Here is an example that shows the difference between Student’s T-Test and KS Test taken from stackexchange.com.

ks_curve

Because the sample mean and standard deviation are highly similar the Student’s T-Test gives a very high p-value. KS Test can detect the variance. In this case the red distribution has a slightly binomial distribution which KS detect. In other words:

  • Student’s T-Test says that there is 79.3% chances the two samples come from the same distribution.
  • KS Test says that there are 1.6% chances the two samples come from the same distribution.

Other tests

There are many other Test and algorithms to do that type of work. The Shapiro–Wilk test and the Anderson–Darling test are two tests considered more powerful than the KS Test. There is a major downside with these two tests, they don’t allow you to compare two samples, they always compare a sample with a standard distribution.

Edit: A colleague of mine showed me that Anderson-Darling could also be used for two way testing (Comparing Samples).

”The two-sample K–S test is one of the most useful and general non-parametric methods for comparing two samples” – Wikipedia.

Detect Device User

For this specific assignment we had to detect which user was using a specific device. Each device was used by one or many different users and we had to come up with a technique to identify if there were one or multiple users. In the case of multiple users we wanted to identify which usage was done by which user.

Our Strategy

We decided to use a mix of graph network and KS Test to identify potential clusters. The idea behind this demo is to imagine a graph network where every node (sample) was connected to every other node (sample). The vertices or link between these nodes would me KS Test, in other words, how close are these two nodes. So two nodes with low KS P-Value would be close and two with High P-Value would be far. This hopefully would create distinguishable clusters.

Data set

Here is what our data looks like:

ks_dist

As you can see, all our sample looks like a normal distribution with a very low standard deviation. We have sampled all the 82 different usage sessions of this device.

ks_all_dist.png

Strait from this picture we can see that there are different patterns. All the sample does not have the same histogram distribution. That is a very good start. After this we looked at the obvious cluster of distribution.

ks_corr

To do so, we did the KS matrix, which consists of a KS Two way test of every sample distribution vs every other sample.A quick view of the KS Matrix heat map does not reveal obvious results (As you can see on the figure on your right).

After so hierarchical clustering, we already get some better results.(As you can see on the following figure.)

ks_hir

In these two dendrogram visualization, we can see some potential (3) clusters. After review these clusters came back to be insignificant.

Network Graph

After the unsuccessful dendrogram clustering, we tried the proposed Graph approach. The goal here, like explained earlier, is to graph all the possible nodes and vertices. The vertices length being the KS Test Value. We had to remove the self-reference (which was always 0 (obviously you are perfectly similar to yourself).

ks_blob

We then ended up with a network graph where everybody was connected with everybody else which is not particularly useful.

ks_cluster

The next step is to only keep the significant link (lower than a certain threshold)
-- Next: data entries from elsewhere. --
(** C10. Escrow acceptance is unconditional: on a port that raises no
    fault, every response whose normalized form starts with 0x81 and has
    at least three bytes, met bare or behind one leading idle byte, makes
    the driver write Acknowledge (0x02) and nothing else, whatever the
    bill-type byte at index 2; with the unmapped bill type 0xFF the value
    reported is "Unknown" and the bill is accepted all the same. *)
Theorem escrow_acceptance_unconditional (a b : byte) (rest : bytes) (w : World) :
  faults w = [] ->
  emitted (process_response (x81 :: a :: b :: rest)) w = [[x02]]
  /\ fst (process_response (x81 :: a :: b :: rest) w) = Return tt
  /\ emitted (process_response (x00 :: x81 :: a :: b :: rest)) w = [[x02]]
  /\ fst (process_response (x00 :: x81 :: a :: b :: rest) w) = Return tt
  /\ get_value_from_bill_type (Z.of_N (Byte.to_N xff)) = "Unknown"
  /\ runs (process_response [x81; a; xff]) w (Return tt) [[x02]]
       [ "Bill validation message received: " ++ hex [x81; a; xff];
         "Bill type: 255, Value: Unknown"; "Command sent: 02" ].
Proof.
  intros Hw.
  assert (G : forall (b' : byte) (rest' : bytes),
            runs (process_response (x81 :: a :: b' :: rest')) w (Return tt) [[x02]]
              [ "Bill validation message received: "
                  ++ hex (x81 :: a :: b' :: rest');
                "Bill type: " ++ str_int (Z.of_N (Byte.to_N b')) ++ ", Value: "
                  ++ get_value_from_bill_type (Z.of_N (Byte.to_N b'));
                "Command sent: 02" ]).
  { intros b' rest'. unfold runs.
    rewrite process_response_keep by discriminate.
    apply escrow_runs. exact Hw. }
  pose proof (escrow_runs a b rest (after_print strip_line w) Hw) as S.
  apply runs_after_print in S. rewrite <- process_response_strip in S.
  destruct S as (S1 & S2 & _).
  split; [exact (runs_emitted _ _ _ _ _ (G b rest)) |].
  split; [exact (proj1 (G b rest)) |].
  split; [unfold emitted; rewrite S2; apply skipn_length_app |].
  split; [exact S1 |].
  split; [reflexivity | exact (G xff [])].
Qed.

Lemma escrow_acceptance_unconditional_witness :
  faults fresh_world = []
  /\ emitted (process_response [x81; x05; xff]) fresh_world = [[x02]].
Proof.
  split; [reflexivity |].
  apply (escrow_acceptance_unconditional x05 xff [] fresh_world eq_refl).
Defined.

(** ** Which responses reach the recovery procedure *)

Lemma short_escrow_runs (response : bytes) (w : World) :
  startswith response [x81] = true ->
  nth_error response 2 = None ->
  runs (dispatch_response response) w
    (Raise (IndexError "index out of range")) []
    ["Bill validation message received: " ++ hex response].
Proof.
  intros Hs Hn. unfold runs.
  rewrite (dispatch_response_short_escrow response w Hs Hn).
  simpl. now rewrite app_nil_r.
Qed.

(** On a port that raises no fault, Enable goes out exactly when the first
    byte of the dispatched response is one of the four routed codes. *)
Lemma dispatch_response_enable_iff (c : byte) (rest : bytes) (w : World) :
  faults w = [] ->
  In ENABLE (emitted (dispatch_response (c :: rest)) w)
  <-> existsb (Byte.eqb c) dispatched_codes = true.
Proof.
  intros Hw. destruct (existsb (Byte.eqb c) dispatched_codes) eqn:E.
  - split; [reflexivity | intros _].
    unfold emitted. rewrite (dispatch_response_error c rest w E).
    fold (emitted (handle_error_response (c :: rest)) w).
    rewrite (runs_emitted _ _ _ _ _ (handle_error_response_runs _ w Hw)).
    destruct (requires_reset (c :: rest)); simpl; tauto.
  - split; [| discriminate]. intros H. exfalso.
    destruct (Byte.byte_eq_dec c x81) as [-> | N81].
    + destruct (nth_error (x81 :: rest) 2) as [b|] eqn:E3.
      * destruct rest as [|a [|b' rest]]; try discriminate E3.
        rewrite (runs_emitted _ _ _ _ _ (escrow_runs a b' rest w Hw)) in H.
        destruct H as [H | []]. discriminate H.
      * rewrite (runs_emitted _ _ _ _ _
                   (short_escrow_runs (x81 :: rest) w eq_refl E3)) in H.
        exact H.
    + destruct (list_eq_dec Byte.byte_eq_dec (c :: rest) [x80; x8f]) as [P | NP].
      * rewrite P in H.
        rewrite (runs_emitted _ _ _ _ _ (powerup_runs w Hw)) in H.
        destruct H as [H | []]. discriminate H.
      * unfold emitted in H.
        rewrite (dispatch_response_unknown c rest w E N81 NP) in H.
        fold (emitted (print ("Unknown response: " ++ hex (c :: rest))) w) in H.
        rewrite (runs_emitted _ _ _ _ _ (runs_print _ w)) in H.
        exact H.
Qed.

(** C6. Error dispatch coverage: let [c :: rest] be the response after
    normalization, that is the input itself when it does not start with
    0x00, or the input less its leading 0x00.  If [c] is one of 0x20,
    0x21, 0x22, 0x28 the response is handed to the recovery procedure; on
    a port that raises no fault Enable is written exactly in that case;
    and if [c] is one of the other codes of the error table (0x23, 0x24,
    0x25, 0x27, 0x29, 0x2A) the response is reported as unknown, no
    command is written and the run returns. *)
Theorem error_dispatch_coverage (c : byte) (rest : bytes) (w : World) :
  faults w = [] ->
  (In c [x20; x21; x22; x28] ->
     dispatch_response (c :: rest) w = handle_error_response (c :: rest) w)
  /\ (c <> x00 ->
      process_response (c :: rest) w = dispatch_response (c :: rest) w)
  /\ process_response (x00 :: c :: rest) w
     = dispatch_response (c :: rest) (after_print strip_line w)
  /\ (c <> x00 ->
      (In [x3e] (emitted (process_response (c :: rest)) w)
       <-> In c [x20; x21; x22; x28]))
  /\ (In [x3e] (emitted (process_response (x00 :: c :: rest)) w)
      <-> In c [x20; x21; x22; x28])
  /\ (In c [x23; x24; x25; x27; x29; x2a] ->
      runs (dispatch_response (c :: rest)) w (Return tt) []
        ["Unknown response: " ++ hex (c :: rest)]).
Proof.
  intros Hw. fold dispatched_codes.
  split; [| split; [| split; [| split; [| split]]]].
  - intros H. apply In_byte_existsb in H. now apply dispatch_response_error.
  - apply process_response_keep.
  - apply process_response_strip.
  - intros Hc. rewrite In_byte_existsb.
    rewrite <- (dispatch_response_enable_iff c rest w Hw).
    unfold emitted. now rewrite (process_response_keep c rest w Hc).
  - rewrite In_byte_existsb.
    rewrite <- (dispatch_response_enable_iff c rest (after_print strip_line w) Hw).
    unfold emitted. rewrite process_response_strip. reflexivity.
  - intros H. unfold runs. rewrite dispatch_response_unknown.
    + apply runs_print.
    + apply In_byte_existsb in H. revert H. destruct c; now vm_compute.
    + intros ->. simpl in H. intuition discriminate.
    + intros E. injection E as -> _. simpl in H. intuition discriminate.
Qed.

Lemma error_dispatch_coverage_witness :
  faults fresh_world = []
  /\ In [x3e] (emitted (process_response [x28]) fresh_world)
  /\ ~ In [x3e] (emitted (process_response [x23]) fresh_world).
Proof.
  split; [reflexivity |].
  assert (N28 : x28 <> x00) by discriminate.
  assert (N23 : x23 <> x00) by discriminate.
  destruct (error_dispatch_coverage x28 [] fresh_world eq_refl)
    as (_ & _ & _ & H28 & _).
  destruct (error_dispatch_coverage x23 [] fresh_world eq_refl)
    as (_ & _ & _ & H23 & _).
  split.
  - apply (H28 N28). simpl. tauto.
  - intros H. apply (H23 N23) in H. simpl in H. intuition discriminate.
Defined.

(** ** Opening the port: the retry loop *)


(** ** Port faults *)

Lemma appends_emitted {A : Type} (m : M A) (w : World) :
  appends m -> written (snd (m w)) = (written w ++ emitted m w)%list.
Proof.
  intros Hm. destruct (Hm w) as (c & l & H & _).
  unfold emitted. rewrite H. now rewrite skipn_length_app.
Qed.

Lemma send_command_written (command : bytes) (w : World) :
  exists cmds,
    written (snd (send_command command w)) = (written w ++ cmds)%list
    /\ In cmds [[]; [command]].
Proof.
  destruct w as [ib wr [|[msg|] fs] so]; cbn.
  - exists [command]. split; [reflexivity | right; now left].
  - exists []. rewrite app_nil_r. split; [reflexivity | now left].
  - exists [command]. split; [reflexivity | right; now left].
Qed.

Lemma receive_response_written (w : World) :
  written (snd (receive_response w)) = written w.
Proof.
  destruct w as [ib wr fl so]. destruct ib as [|b ib].
  - destruct fl as [|[m1|] fl]; reflexivity.
  - destruct fl as [|[m1|] [|[m2|] [|[m3|] fl]]]; reflexivity.
Qed.

(** X2. [send_command] never raises and uses up one scheduled outcome of
    the port; it writes the command and reports it, unless the port
    faults: then nothing is written and the fault is reported instead. *)
Theorem send_command_fault_behaviour (command : bytes) (w : World) :
  let w' := snd (send_command command w) in
  fst (send_command command w) = Return tt
  /\ in_buffer w' = in_buffer w
  /\ faults w' = tl (faults w)
  /\ ((exists msg, hd None (faults w) = Some msg
                   /\ written w' = written w
                   /\ stdout w'
                      = (stdout w ++ [("Error sending command: " ++ msg)%string])%list)
      \/ (hd None (faults w) = None
          /\ written w' = (written w ++ [command])%list
          /\ stdout w'
             = (stdout w ++ [("Command sent: " ++ hex command)%string])%list)).
Proof.
  destruct w as [ib wr [|[msg|] fs] so]; cbn;
    repeat (split; [reflexivity |]).
  - right. now repeat split.
  - left. exists msg. now repeat split.
  - right. now repeat split.
Qed.



(** X4. [check_status] never raises: whatever is waiting at the port and
    whatever faults the port raises, the poll cycle returns, also on the
    frames on which [process_response] raises. *)
Theorem check_status_never_raises (w : World) :
  fst (check_status w) = Return tt.
Proof.
  unfold check_status, try_except.
  destruct (bind (send_command POLL) _ w) as [[[]|e] w']; reflexivity.
Qed.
As we can see on this picture, we got a very exciting result. We can clearly see two distinct clusters and three outliers.
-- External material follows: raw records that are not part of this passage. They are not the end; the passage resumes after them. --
Lemma with_chunk_others (id : nat) (chunk : value) (ms : list message) :
  Forall (fun m => msg_id m <> id) ms ->
  List.map (with_chunk id chunk) ms = ms.
Proof.
  induction 1 as [|m ms Hm _ IH]; [reflexivity|]. cbn [List.map].
  rewrite IH. unfold with_chunk.
  destruct (Nat.eqb_spec (msg_id m) id); [contradiction | reflexivity].
Qed.

Lemma with_isTyping_others (id : nat) (b : bool) (ms : list message) :
  Forall (fun m => msg_id m <> id) ms ->
  List.map (with_isTyping id b) ms = ms.
Proof.
  induction 1 as [|m ms Hm _ IH]; [reflexivity|]. cbn [List.map].
  rewrite IH. unfold with_isTyping.
  destruct (Nat.eqb_spec (msg_id m) id); [contradiction | reflexivity].
Qed.

(** Appending to the last message, when no other message has its
    identifier. *)
Lemma appendToAssistantMsg_last (id : nat) (chunk : value) (st : @store W)
    (pre : list message) (a : message) :
  st_messages st = pre ++ [a] ->
  Forall (fun m => msg_id m <> id) pre ->
  msg_id a = id ->
  appendToAssistantMsg id chunk st =
  set_messages
    (pre ++ [ {| msg_type := msg_type a;
                 msg_content := msg_content a ++ ToString chunk;
                 msg_id := msg_id a; msg_timestamp := msg_timestamp a;
                 msg_isTyping := msg_isTyping a |} ]) st.
Proof.
  intros Hm Hpre <-. unfold appendToAssistantMsg. rewrite Hm, List.map_app.
  rewrite (with_chunk_others _ _ _ Hpre). cbn [List.map].
  unfold with_chunk. rewrite Nat.eqb_refl. reflexivity.
Qed.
This would perfectly fit our model, the big cluster must be the main user and the second cluster could be the alternative user.
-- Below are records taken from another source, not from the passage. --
(** * Ribaah backend: a shallow embedding of the route handlers and the
      socket server, and the properties of the friends-only chat that
      hold (or fail) on them.

    The three routers (users, friends, messages), the FriendRequest and
    Message schemas and the socket server are embedded as functions over
    an explicit store.  Every [await] of a handler is one atomic storage
    operation; what a handler runs between two [await]s is not
    interruptible (one event loop), which is what [Async] records. *)

From Stdlib Require Import ZArith List String Ascii Bool Lia PeanoNat.
From Stdlib Require Import Sorting.Sorted Sorting.Permutation.
From stdpp Require Import base gmap.
Import ListNotations.

Local Open Scope Z_scope.
Local Open Scope string_scope.
Local Open Scope list_scope.

(** ** Data model *)

(** A MongoDB ObjectId.  The routes compare ids for equality only; an
    ObjectId begins with the time of its creation, and the number that
    stands for it here grows in the order in which the documents of a
    collection were created. *)
Abbreviation ObjectId := nat (only parsing).

(** A JavaScript string is a sequence of 16-bit code units.  The strings
    here are those whose code units are all below 256, one character of
    [ascii] for each code unit (the character of number 160 is U+00A0);
    [String.length] is the [length] of JavaScript. *)

(** A JavaScript [Date], as milliseconds since the epoch. *)
Abbreviation Date := Z (only parsing).

(** An id reaches the code in one of two JavaScript representations: as
    the hex string taken from a request body or a path parameter, or as
    the driver's ObjectId object ([req.user._id], a field of a stored
    document).  Queries cast both to the same id. *)
Inductive IdValue : Type :=
| AsString (o : ObjectId)
| AsObjectId (o : ObjectId).

Definition id_of (v : IdValue) : ObjectId :=
  match v with AsString o => o | AsObjectId o => o end.

(** [a.toString() === v]: the strict equality of a string with [v].  It
    never holds when [v] is an object. *)
Definition toString_strict_eq (a : ObjectId) (v : IdValue) : bool :=
  match v with
  | AsString o => Nat.eqb a o
  | AsObjectId _ => false
  end.

Module User.
(** Modelled from the spec: models/User.js is not part of the sources.
    The fields are those the routers select, populate and assign
    ([username email avatar bio status lastSeen], [friends]); the
    document's [_id] is its key in the collection. *)
Record t : Type := mk {
  username : string;
  email : string;
  avatar : string;
  bio : string;
  friends : list ObjectId;
  status : string;
  lastSeen : Date
}.
End User.

Module FriendRequest.
Inductive Status : Type := pending | accepted | rejected.

(** friendRequestSchema, with the two timestamps of [timestamps: true]. *)
Record t : Type := mk {
  _id : ObjectId;
  sender : ObjectId;
  recipient : ObjectId;
  status : Status;
  message : string;
  createdAt : Date;
  updatedAt : Date
}.

Definition is_pending (r : t) : bool :=
  match status r with pending => true | _ => false end.
End FriendRequest.

Module Message.
Inductive MessageType : Type := text | image | file.

(** messageSchema, with the two timestamps of [timestamps: true]. *)
Record t : Type := mk {
  _id : ObjectId;
  sender : ObjectId;
  recipient : ObjectId;
  content : string;
  messageType : MessageType;
  isRead : bool;
  readAt : option Date;
  isEdited : bool;
  editedAt : option Date;
  createdAt : Date;
  updatedAt : Date
}.
End Message.

(** The three collections.  [users] is keyed by [_id]; the two other
    collections keep their documents in insertion order. *)
Record Store : Type := mkStore {
  users : gmap ObjectId User.t;
  friendrequests : list FriendRequest.t;
  messages : list Message.t
}.

(** ** Handlers as sequences of atomic storage operations *)

(** What an [await] can throw into the handler's [catch]. *)
Inductive Exn : Type :=
| DuplicateKey      (* E11000: a unique index refused the write *)
| ValidationError   (* a schema validator refused the document *)
| TypeError         (* a property read on [null] *)
| MongoError.       (* the store refused the query *)

(** An asynchronous computation: finished with a value, stopped by an
    exception, or suspended at an [await] on one storage operation with
    the code that runs when it resumes. *)
Inductive Async (A : Type) : Type :=
| Return (a : A)
| Throw (e : Exn)
| Await {X : Type} (op : Store -> (Exn + X) * Store) (k : X -> Async A).

Arguments Return {A} a.
Arguments Throw {A} e.
Arguments Await {A X} op k.

Fixpoint bind {A B : Type} (p : Async A) (f : A -> Async B) : Async B :=
  match p with
  | Return a => f a
  | Throw e => Throw e
  | Await op k => Await op (fun x => bind (k x) f)
  end.

(** [await op]: suspend on one storage operation. *)
Definition await {X : Type} (op : Store -> (Exn + X) * Store) : Async X :=
  Await op Return.

(** A storage read: no exception, no change. *)
Definition query {X : Type} (f : Store -> X) : Store -> (Exn + X) * Store :=
  fun s => (inr (f s), s).

(** A storage write that cannot fail. *)
Definition update (f : Store -> Store) : Store -> (Exn + unit) * Store :=
  fun s => (inr tt, f s).

Declare Scope async_scope.
Delimit Scope async_scope with async.
Notation "'let*' x := p 'in' q" := (bind p (fun x => q))
  (at level 10, x name, p at level 100, q at level 200) : async_scope.
Notation "'do*' p 'in' q" := (bind p (fun _ => q))
  (at level 10, p at level 100, q at level 200) : async_scope.

(** One turn of the event loop given to a task: it runs up to its next
    [await], whose storage operation is applied to the store. *)
Definition step {A : Type} (p : Async A) (s : Store) : Async A * Store :=
  match p with
  | Await op k =>
      match op s with
      | (inr x, s') => (k x, s')
      | (inl e, s') => (Throw e, s')
      end
  | _ => (p, s)
  end.

(** A task run alone, with nothing scheduled between its steps. *)
Fixpoint run {A : Type} (p : Async A) (s : Store) : (Exn + A) * Store :=
  match p with
  | Return a => (inr a, s)
  | Throw e => (inl e, s)
  | Await op k =>
      match op s with
      | (inr x, s') => run (k x) s'
      | (inl e, s') => (inl e, s')
      end
  end.

(** The response envelope [{success, message?, ...payload}] with its
    HTTP status. *)
Inductive Reply (T : Type) : Type :=
| Success (code : nat) (message : option string) (data : T)
| Failure (code : nat) (message : string).

Arguments Success {T} code message data.
Arguments Failure {T} code message.

(** Every handler body sits in [try { ... } catch (error)], and every
    [catch] answers [500 'Server error']. *)
Definition server_error {T : Type} : Reply T := Failure 500 "Server error".

Definition respond {T : Type} (r : Exn + Reply T) : Reply T :=
  match r with
  | inr reply => reply
  | inl _ => server_error
  end.

(** A route: the handler run alone on a store. *)
Definition route {T : Type} (h : Async (Reply T)) (s : Store) : Reply T * Store :=
  let (r, s') := run h s in (respond r, s').

(** The response of a task that has come to its end, if it has. *)
Definition response {T : Type} (p : Async (Reply T)) : option (Reply T) :=
  match p with
  | Return r => Some r
  | Throw _ => Some server_error
  | Await _ _ => None
  end.

(** Several requests in flight: the scheduler picks, turn by turn, the
    task that takes the next step. *)
Fixpoint step_nth {A : Type} (i : nat) (pool : list (Async A)) (s : Store)
  : list (Async A) * Store :=
  match pool with
  | [] => ([], s)
  | p :: rest =>
      match i with
      | O => let (p', s') := step p s in (p' :: rest, s')
      | S j => let (rest', s') := step_nth j rest s in (p :: rest', s')
      end
  end.

Fixpoint interleave {A : Type} (schedule : list nat) (pool : list (Async A)) (s : Store)
  : list (Async A) * Store :=
  match schedule with
  | [] => (pool, s)
  | i :: schedule' =>
      let (pool', s') := step_nth i pool s in interleave schedule' pool' s'
  end.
After a validity verification, we did find out that the cluster identified some difference between the usage of clusters 1 and 2 but not the one we were looking for. In other words, it did not solve our problem but it proved itself to do find a usage difference, that might be useful in another context.

Conclusion

After this work, we concluded that KS Test is a very powerful way to automatically differentiate samples from different distribution. It did not exactly solve our problem, but it did show that it can easily be used in a Data Science context.

Today I presented you one of the problems we solved with KS Test, but we also used it for other problems. KS Test is really becoming a good test in our data science Swiss knife.